Reflexiones sobre la natación sincronizada
Felisa Moreno Ortega
No sé por qué motivo en cuanto mis hijos se suben en el coche les entra unas ganas incontenibles de charlar, se quitan la palabra uno al otro, discuten, chillan y hacen ese tipo de cosas que no deberían hacer porque distraen al conductor, o sea, yo. Trato de mantener la calma y sin dejar de prestar atención a la carretera voy dando turnos de palabra y escucho con atención sus “interesantes” comentarios, preferiría oír música y conducir relajada, pero eso es mucho pedir.
Teniendo esto en cuenta, no es de extrañar que las mejores “joyas” del anecdotario familiar se produzcan sobre ruedas. Este verano, en plenos juegos olímpicos, en un corto trayecto, mi hija empezó a divagar sobre la natación sincronizada.
–Mamá, ¿por qué no hemos ganado la medalla de oro? A mí me gustaron más las españolas, tenían más ritmo, se movían más rápido que las otras.
–No sé, Irene, supongo que las rusas lo harían mejor, yo no entiendo.
–Yo sí, y te digo que las españolas eran mejores. Mamá, ¿yo puedo hacer natación sincronizada?

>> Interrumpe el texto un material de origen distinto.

(** The [try] of one platform: the client call and the status it records. *)
Definition try_upload (ext : collaborators) (platform_name : string)
    (upload_statuses : list (string * upload_status))
    : M world (list (string * upload_status)) :=
  if String.eqb platform_name "youtube" then
    video_id <- platform_upload ext platform_name ;;
    ret (dict_set upload_statuses platform_name
           {| status := "success"; video_id := Some video_id;
              platform_url := Some ("https://www.youtube.com/watch?v=" +:+ video_id);
              error := None |})
  else if String.eqb platform_name "tiktok" then
    video_id <- platform_upload ext platform_name ;;
    ret (dict_set upload_statuses platform_name
           {| status := "success"; video_id := Some video_id;
              platform_url :=
                Some ("https://www.tiktok.com/@[yourchannel]/video/" +:+ video_id);
              error := None |})
  else
    ret (dict_set upload_statuses platform_name
           {| status := "not_implemented"; video_id := None; platform_url := None;
              error := None |}).

(** The [except Exception as e] of one platform. *)
Definition upload_failed (cfg : config) (platform_name : string)
    (upload_statuses : list (string * upload_status)) (e : exn)
    : M world (list (string * upload_status)) :=
  _ <- lift_result (ErrorHandling.handle_api_error (platform_name +:+ "_upload") e
                      (platform_name +:+ "_upload_failback") cfg) ;;
  ret (dict_set upload_statuses platform_name
         {| status := "failed"; video_id := None; platform_url := None;
            error := Some (exn_text e) |}).

(** The [for platform_name, platform_cfg in self.config.items()] loop. *)
Fixpoint upload_loop (cfg : config) (ext : collaborators) (metadata_object : loc)
    (platforms : list (string * platform_cfg))
    (upload_statuses : list (string * upload_status))
    : M world (list (string * upload_status)) :=
  match platforms with
  | [] => ret upload_statuses
  | (platform_name, platform_cfg) :: rest =>
      if p_enabled platform_cfg then
        _ <- simulate_human_like_delay ext "upload" ;;
        _ <- (fun w => (rbind (current_metadata_of w metadata_object platform_name)
                          (fun _ => Ok tt), w)) ;;
        _ <- upload_credentials ext platform_name ;;
        upload_statuses <-
          try_except (try_upload ext platform_name upload_statuses)
                     (upload_failed cfg platform_name upload_statuses) ;;
        upload_loop cfg ext metadata_object rest upload_statuses
      else upload_loop cfg ext metadata_object rest upload_statuses
  end.

(** The path of the upload report below [current_project_dir]. *)
Definition upload_log_path (w : world) (script_object : loc) : string :=
  "8_platform_uploads/"
  +:+ Slug.slugify (default "untitled" (title_suggestion (w_scripts w script_object)))
  +:+ "_upload_report.json".

Definition upload_content_to_platforms (cfg : config) (ext : collaborators)
    (final_video_path : string) (thumbnail_path : option string)
    (metadata_object script_object : loc) : M world (list (string * upload_status)) :=
  upload_statuses <- upload_loop cfg ext metadata_object (platform_ops cfg) [] ;;
  _ <- (fun w => write_upload_report ext (upload_log_path w script_object)
                   upload_statuses w) ;;
  ret upload_statuses.

End PlatformOperations.

(** ** AutoCreatorXOrchestrator *)

Module AutoCreatorXOrchestrator.

(** The qualified name and the parameters of
    [MonetizationManager.apply_monetization_strategies], [self] first. *)
Definition apply_monetization_strategies_qualname : string :=
  "MonetizationManager.apply_monetization_strategies".

Definition apply_monetization_strategies_parameters : list string :=
  ["self"; "script_object"; "metadata_object"; "video_duration_seconds"; "topic_title";
   "target_platform"].

(** The keyword arguments, in the order of the call: the first one that
    names no parameter, or a parameter that already has a value, ends the
    call. The result is the list of the parameters that have a value. *)
Fixpoint bind_keywords (qualname : string) (parameters filled keyword_names : list string)
    : result (list string) :=
  match keyword_names with
  | [] => Ok filled
  | k :: rest =>
      if negb (in_list k parameters) then
        Raise (TypeError (qualname +:+ "() got an unexpected keyword argument '" +:+ k +:+ "'"))
      else if in_list k filled then
        Raise (TypeError (qualname +:+ "() got multiple values for argument '" +:+ k +:+ "'"))
      else bind_keywords qualname parameters (filled ++ [k]) rest
  end.

(** The names of the missing arguments as the message lists them. *)
Fixpoint missing_names (names : list string) : string :=
  match names with
  | [] => EmptyString
  | [a] => PyStr.repr a
  | [a; b] => PyStr.repr a +:+ " and " +:+ PyStr.repr b
  | [a; b; c] => PyStr.repr a +:+ ", " +:+ PyStr.repr b +:+ ", and " +:+ PyStr.repr c
  | a :: rest => PyStr.repr a +:+ ", " +:+ missing_names rest
  end.

(** The binding of a call's arguments to the parameters of a function
    without defaults, keyword-only parameters, [*args] or [**kwargs]
    (CPython 3.11): [n_positional] positional arguments, the bound object
    among them, followed by the keyword arguments [keyword_names]. The
    keywords are bound first, then the number of positional arguments is
    checked, then the parameters left without a value are reported. *)
Definition bind_arguments (qualname : string) (parameters : list string)
    (n_positional : nat) (keyword_names : list string) : result unit :=
  rbind (bind_keywords qualname parameters (firstn n_positional parameters) keyword_names)
    (fun filled =>
  let n_parameters := length parameters in
  if (n_parameters <? n_positional)%nat then
    Raise (TypeError (qualname +:+ "() takes " +:+ pretty n_parameters
                      +:+ " positional argument"
                      +:+ (if (n_parameters =? 1)%nat then EmptyString else "s")
                      +:+ " but " +:+ pretty n_positional +:+ " "
                      +:+ (if (n_positional =? 1)%nat then "was" else "were")
                      +:+ " given"))
  else
    match List.filter (fun p => negb (in_list p filled)) parameters with
    | [] => Ok tt
    | missing =>
        Raise (TypeError (qualname +:+ "() missing " +:+ pretty (length missing)
                          +:+ " required positional argument"
                          +:+ (if (length missing =? 1)%nat then EmptyString else "s")
                          +:+ ": " +:+ missing_names missing))
    end).
(** X12: with a configuration that makes progress, every chunk of a text
    longer than [chunk_size] is non-empty, neither starts nor ends with
    whitespace, and has at most [chunk_size + 1] characters: a chunk
    cut right after a terminator at position [start + chunk_size] is one
    character longer than [chunk_size]. *)
Theorem split_text_into_chunks_chunk_bounds (text : str)
    (chunk_size overlap : Z) (fuel : nat) (chunks : list str) :
  progressing chunk_size overlap ->
  (chunk_size < len text)%Z ->
  split_text_into_chunks fuel text chunk_size overlap = Some (Ok chunks) ->
  Forall (fun chunk => chunk <> [] /\ strip chunk = chunk
                       /\ (len chunk <= chunk_size + 1)%Z) chunks.
Proof. apply chunks_bounded. Qed.

(** X13: with a configuration that makes progress, every window of the
    chunker is cut in one of two ways.  Either it ends right after a
    sentence terminator, the last one among the positions after
    [max(start + chunk_size - 200, start)] up to [start + chunk_size],
    or it ends at [start + chunk_size], and then the text ends there or
    those positions hold no terminator. *)
Theorem split_text_into_chunks_sentence_cut (text : str)
    (chunk_size overlap : Z) (fuel : nat) (chunks : list str)
    (ws : list window) :
  progressing chunk_size overlap ->
  split_trace fuel text chunk_size overlap = Some (Ok (chunks, ws)) ->
  Forall (fun w => cut_at_sentence text chunk_size w
                   \/ cut_hard text chunk_size w) ws.
Proof.
  intros Hconf Hrun. unfold split_trace in Hrun.
  destruct (len text <=? chunk_size)%Z.
  - injection Hrun as <- <-. constructor.
  - apply (chunk_loop_invariant text chunk_size overlap Hconf
             (fun w => cut_at_sentence text chunk_size w
                       \/ cut_hard text chunk_size w))
      in Hrun as (ws' & -> & _ & Hall); [exact Hall| |lia].
    intros start e _ He. now apply next_end_cut.
Qed.

(** ** Configurations that do not make progress *)

(** [n] letters. *)
Definition plain (n : nat) : str := repeat 97%N n.

(** A text on which the first iteration moves [start] back to 0 or
    below: letters only when [overlap >= chunk_size], else one full stop
    right after the lower end of the scan. *)
Definition hang_text (chunk_size overlap : Z) : str :=
  if (chunk_size <=? overlap)%Z then plain (Z.to_nat chunk_size + 1)
  else plain (Z.to_nat (Z.max (chunk_size - 200) 0) + 1) ++ [46%N]
       ++ plain (Z.to_nat (chunk_size - Z.max (chunk_size - 200) 0)).

Lemma index_nth {A} (s : list A) (i : Z) (c : A) :
  (0 <= i)%Z -> nth_error s (Z.to_nat i) = Some c -> index s i = Ok c.
Proof.
  intros Hi Hn. unfold index.
  assert (Hlt : (Z.to_nat i < List.length s)%nat).
  { apply nth_error_Some. congruence. }
  destruct (Z.ltb_spec i 0); [lia|].
  destruct (Z.ltb_spec i 0); [lia|].
  destruct (Z.leb_spec (Z.of_nat (List.length s)) i); [lia|].
  cbn. now rewrite Hn.
Qed.

Lemma index_in {A} (s : list A) (i : Z) (c : A) : index s i = Ok c -> In c s.
Proof.
  unfold index.
  destruct (_ || _); [discriminate|].
  destruct (nth_error s _) as [x|] eqn:E; [|discriminate].
  intros [= <-]. now apply nth_error_In in E.
Qed.

Lemma scan_back_plain (n : nat) (m : nat) :
  forall i e, scan_back (plain m) i n <> Ok (Some e).
Proof.
  induction n as [|n IH]; intros i e; cbn [scan_back]; [discriminate|].
  destruct (index (plain m) i) as [c|x] eqn:E; [|discriminate].
  apply index_in, repeat_spec in E. subst c. apply IH.
Qed.

Lemma next_end_plain (m : nat) (chunk_size start e : Z) :
  next_end (plain m) chunk_size start = Ok e -> e = (start + chunk_size)%Z.
Proof.
  unfold next_end.
  destruct (start + chunk_size <? len (plain m))%Z; [|now intros [= <-]].
  destruct (scan_back (plain m) _ _) as [[e'|]|x] eqn:E;
    [now apply scan_back_plain in E|now intros [= <-]|discriminate].
Qed.

Lemma chunk_loop_plain (m : nat) (chunk_size overlap : Z) (fuel : nat) :
  (chunk_size <= overlap)%Z -> (0 < m)%nat ->
  forall start chunks wins r,
  (start <= 0)%Z ->
  chunk_loop fuel (plain m) chunk_size overlap start chunks wins
  <> Some (Ok r).
Proof.
  intros Hov Hm. assert (Hlen : (0 < len (plain m))%Z).
  { unfold len, plain. rewrite repeat_length. lia. }
  induction fuel as [|fuel IH]; intros start chunks wins r Hs.
  - cbn [chunk_loop]. destruct (Z.ltb_spec start (len (plain m)));
      [discriminate|lia].
  - rewrite chunk_loop_step.
    destruct (Z.ltb_spec start (len (plain m))); [|lia].
    destruct (next_end (plain m) chunk_size start) as [e|x] eqn:E;
      [|discriminate].
    apply next_end_plain in E. subst e.
    destruct (Z.leb_spec (len (plain m)) (start + chunk_size - overlap));
      [lia|]. apply IH. lia.
Qed.

Section FullStop.
Variables (p m : nat).
Let text : str := plain p ++ [46%N] ++ plain m.

Lemma full_stop_at : index text (Z.of_nat p) = Ok 46%N.
Proof.
  apply index_nth; [lia|]. rewrite Nat2Z.id. unfold text.
  rewrite nth_error_app2; unfold plain; rewrite repeat_length; [|lia].
  now rewrite Nat.sub_diag.
Qed.

Lemma letter_after (j : Z) :
  (Z.of_nat p < j < len text)%Z -> index text j = Ok 97%N.
Proof.
  intros Hj. unfold len, text in Hj.
  rewrite !length_app in Hj. unfold plain in Hj.
  rewrite !repeat_length in Hj. cbn [List.length] in Hj.
  apply index_nth; [lia|]. unfold text.
  rewrite nth_error_app2; unfold plain; rewrite repeat_length; [|lia].
  destruct (Z.to_nat j - p)%nat as [|k] eqn:Ek; [lia|]. cbn [app nth_error].
  apply nth_error_repeat. lia.
Qed.

Lemma scan_back_full_stop (n : nat) :
  forall i,
  (i - Z.of_nat n < Z.of_nat p <= i)%Z -> (i < len text)%Z ->
  scan_back text i n = Ok (Some (Z.of_nat p + 1)%Z).
Proof.
  induction n as [|n IH]; intros i Hi Hlen; [lia|]. cbn [scan_back].
  destruct (Z.eq_dec i (Z.of_nat p)) as [->|Hne].
  - now rewrite full_stop_at.
  - rewrite letter_after by lia. cbn. apply IH; lia.
Qed.

Lemma chunk_loop_full_stop (chunk_size overlap : Z) (fuel : nat) :
  (0 <= Z.of_nat p - 1 <= chunk_size - 1)%Z ->
  (chunk_size - 200 <= Z.of_nat p - 1)%Z ->
  (chunk_size < len text)%Z ->
  (Z.of_nat p + 1 <= overlap <= chunk_size)%Z ->
  forall start chunks wins r,
  (Z.of_nat p - chunk_size <= start <= 0)%Z ->
  chunk_loop fuel text chunk_size overlap start chunks wins <> Some (Ok r).
Proof.
  intros Hp Hlo Hlen Hov.
  induction fuel as [|fuel IH]; intros start chunks wins r Hs.
  - cbn [chunk_loop]. destruct (Z.ltb_spec start (len text));
      [discriminate|lia].
  - rewrite chunk_loop_step.
    destruct (Z.ltb_spec start (len text)); [|lia].
    assert (E : next_end text chunk_size start = Ok (Z.of_nat p + 1)%Z).
    { unfold next_end.
      destruct (Z.ltb_spec (start + chunk_size) (len text)); [|lia].
      rewrite scan_back_full_stop; [reflexivity|lia|lia]. }
    rewrite E.
    destruct (Z.leb_spec (len text) (Z.of_nat p + 1 - overlap)); [lia|].
    apply IH. lia.
Qed.

End FullStop.

(** For a positive [chunk_size] and an [overlap] that is not negative,
    a configuration that is not [progressing] has a text longer than
    [chunk_size] for which no number of iterations returns chunks. *)
Lemma progressing_necessary (chunk_size overlap : Z) :
  (0 < chunk_size)%Z -> (0 <= overlap)%Z ->
  ~ progressing chunk_size overlap ->
  (chunk_size < len (hang_text chunk_size overlap))%Z
  /\ forall fuel chunks,
       split_text_into_chunks fuel (hang_text chunk_size overlap)
         chunk_size overlap <> Some (Ok chunks).
Proof.
  intros Hcs Hov Hnot. unfold hang_text.
  destruct (Z.leb_spec chunk_size overlap) as [Hge|Hlt].
  - assert (Hlen : (chunk_size < len (plain (Z.to_nat chunk_size + 1)))%Z).
    { unfold len, plain. rewrite repeat_length. lia. }
    split; [exact Hlen|]. intros fuel chunks.
    unfold split_text_into_chunks, split_trace.
    destruct (Z.leb_spec (len (plain (Z.to_nat chunk_size + 1))) chunk_size);
      [lia|].
    destruct (chunk_loop fuel _ chunk_size overlap 0 [] [])
      as [[[cs ws]|x]|] eqn:E; try discriminate.
    apply chunk_loop_plain in E; [easy|exact Hge|lia|lia].
  - set (lo := Z.max (chunk_size - 200) 0) in *.
    set (text := plain (Z.to_nat lo + 1) ++ [46%N]
                 ++ plain (Z.to_nat (chunk_size - lo))).
    assert (Hbad : (lo + 2 <= overlap)%Z).
    { unfold progressing in Hnot. fold lo in Hnot. lia. }
    assert (Hlen : len text = (chunk_size + 2)%Z).
    { unfold len, text, plain. rewrite !length_app, !repeat_length.
      cbn [List.length]. lia. }
    split; [lia|]. intros fuel chunks.
    unfold split_text_into_chunks, split_trace. fold text.
    destruct (Z.leb_spec (len text) chunk_size); [lia|].
    destruct (chunk_loop fuel text chunk_size overlap 0 [] [])
      as [[[cs ws]|x]|] eqn:E; try discriminate.
    assert (Hlo : (0 <= lo <= chunk_size - 1 /\ chunk_size - 200 <= lo)%Z)
      by (unfold lo; lia).
    apply (chunk_loop_full_stop (Z.to_nat lo + 1)
             (Z.to_nat (chunk_size - lo))) in E;
      [easy|lia|lia|fold text; lia|lia|lia].
Qed.
(** The body of [for sentence in sentences]. *)
Definition add_sentence (chunk_size overlap : Z) (pp : list (Z * Z))
  (st : state) (sentence : pystr) : state :=
  if (len (current_chunk st) + len sentence <=? chunk_size)%Z then
    mk_state (chunks st) (current_chunk st ++ sentence ++ space)
             (current_start st) (chunk_id st)
  else
    let st := flush pp st in
    match last (map Some (chunks st)) None with
    | Some prev =>
        if (0 <? overlap)%Z then
          let overlap_text :=
            suffix (Z.to_nat overlap) (DocumentChunk.text prev) in
          mk_state (chunks st) (overlap_text ++ space ++ sentence ++ space)
                   (DocumentChunk.end_pos prev - overlap) (chunk_id st)
        else
          mk_state (chunks st) (sentence ++ space)
                   (DocumentChunk.end_pos prev) (chunk_id st)
    | None => mk_state (chunks st) (sentence ++ space) 0 (chunk_id st)
    end.

Definition chunk_sentences (chunk_size overlap : Z) (pp : list (Z * Z))
  (sentences : list pystr) : list DocumentChunk.t :=
  chunks
    (flush pp
       (fold_left (add_sentence chunk_size overlap pp) sentences
          (mk_state [] [] 0 0))).

(** The sentences of a document: the page markers are taken out, the
    rest is split. *)
Definition document_sentences (text : pystr) : list pystr :=
  _split_into_sentences (full_text (scan_parts (split_pages 0 [] text))).

Definition chunk_document (text : pystr) (chunk_size overlap : Z)
  : list DocumentChunk.t :=
  if negb (truthy text) || negb (truthy (strip text)) then []
  else
    let pg := scan_parts (split_pages 0 [] text) in
    chunk_sentences chunk_size overlap (page_positions pg)
      (_split_into_sentences (full_text pg)).

End SmartChunker.

(* ================================================================== *)
(** ** 6. Prompt engineering: PromptTemplates                           *)
(* ================================================================== *)

Module PromptTemplates.
(** * Diwan migration scripts: a shallow embedding and its properties

    The repository holds three one-shot Python scripts that rewrite
    TypeScript controllers in place:

    - [fix_errors.py]: five whole-text patchers built from [re.sub];
    - [fix_notifications.py]: one whole-text patcher, run on two files;
    - [fix_user_controller.py]: a line-indexed patcher (a [while] loop over
      [splitlines()] with index guards and a brace-depth skip).

    Text is modelled as a list of Unicode code points, the file system as a
    finite map from paths to text, and the scripts as computations in a
    small state-and-exception monad that also logs every primitive file
    operation. *)

From Stdlib Require Import NArith ZArith Lia Bool List Ascii String Sorted.
From stdpp Require Import base list gmap strings.
(** * spotgen: the playlist pipeline of [spotify.js]

    A shallow embedding of [src/spotify.js] (the parser of
    [spotify.Playlist], the [spotify.Queue] container, the [spotify.Track],
    [spotify.Album] and [spotify.Artist] entries and the controller
    [spotify.Playlist.prototype.dispatch]) together with the properties of
    the specification that concern them.

    Conventions of the embedding.
    - A JavaScript string is a [string]: a sequence of code units below 256
      (the Latin-1 range of UTF-16).
    - A promise is a computation in the monad [M]: it reads and extends the
      [World] (the requests issued so far, the console, the next free object
      reference) and ends either resolved with a value or rejected with an
      [error].  An exception thrown inside a [then] callback rejects the
      promise, so thrown exceptions and rejections share one representation.
    - A remote response is a record of the fields the program reads, each of
      them possibly absent ([None] stands for [undefined]); the shapes are
      those of the endpoints the program calls.
    - Objects stored in a queue carry a reference (a [nat]) which stands for
      their identity: [===] on objects compares references. *)

From Stdlib Require Import String Ascii List ZArith NArith Bool Arith Lia.
From Stdlib Require Import Permutation Sorted DecimalString.
Import ListNotations.

Local Open Scope string_scope.
Local Open Scope list_scope.

(* ================================================================== *)
(** * JavaScript strings *)
(* ================================================================== *)

Definition code (c : ascii) : N := N_of_ascii c.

–Si entrenas mucho yo creo que sí, tienes cuerpo de nadadora –digo yo y ella sonríe satisfecha, mientras lanza una mirada aprobatoria hacia sus largas piernas.
–Mamá (mis hijos siempre empiezan las frases con mamá), ¿y los hombres pueden hacer natación sincronizada?
–Pues no sé, yo no he visto ninguno.
–Yo creo que no –dice ella– porque tienen muchos pelos en las piernas y se les verían cuando los sacaran fuera del agua.
Aquí tuve que reírme, al imaginar dos piernas peludas emergiendo de la piscina y moviéndose al ritmo de la música.
–Mamá, yo tengo pelitos –continúa– pero como son rubios no se ven, así que yo si puedo.
–Sí, hija. Ya puedes empezar a entrenar, que hemos llegado a la piscina.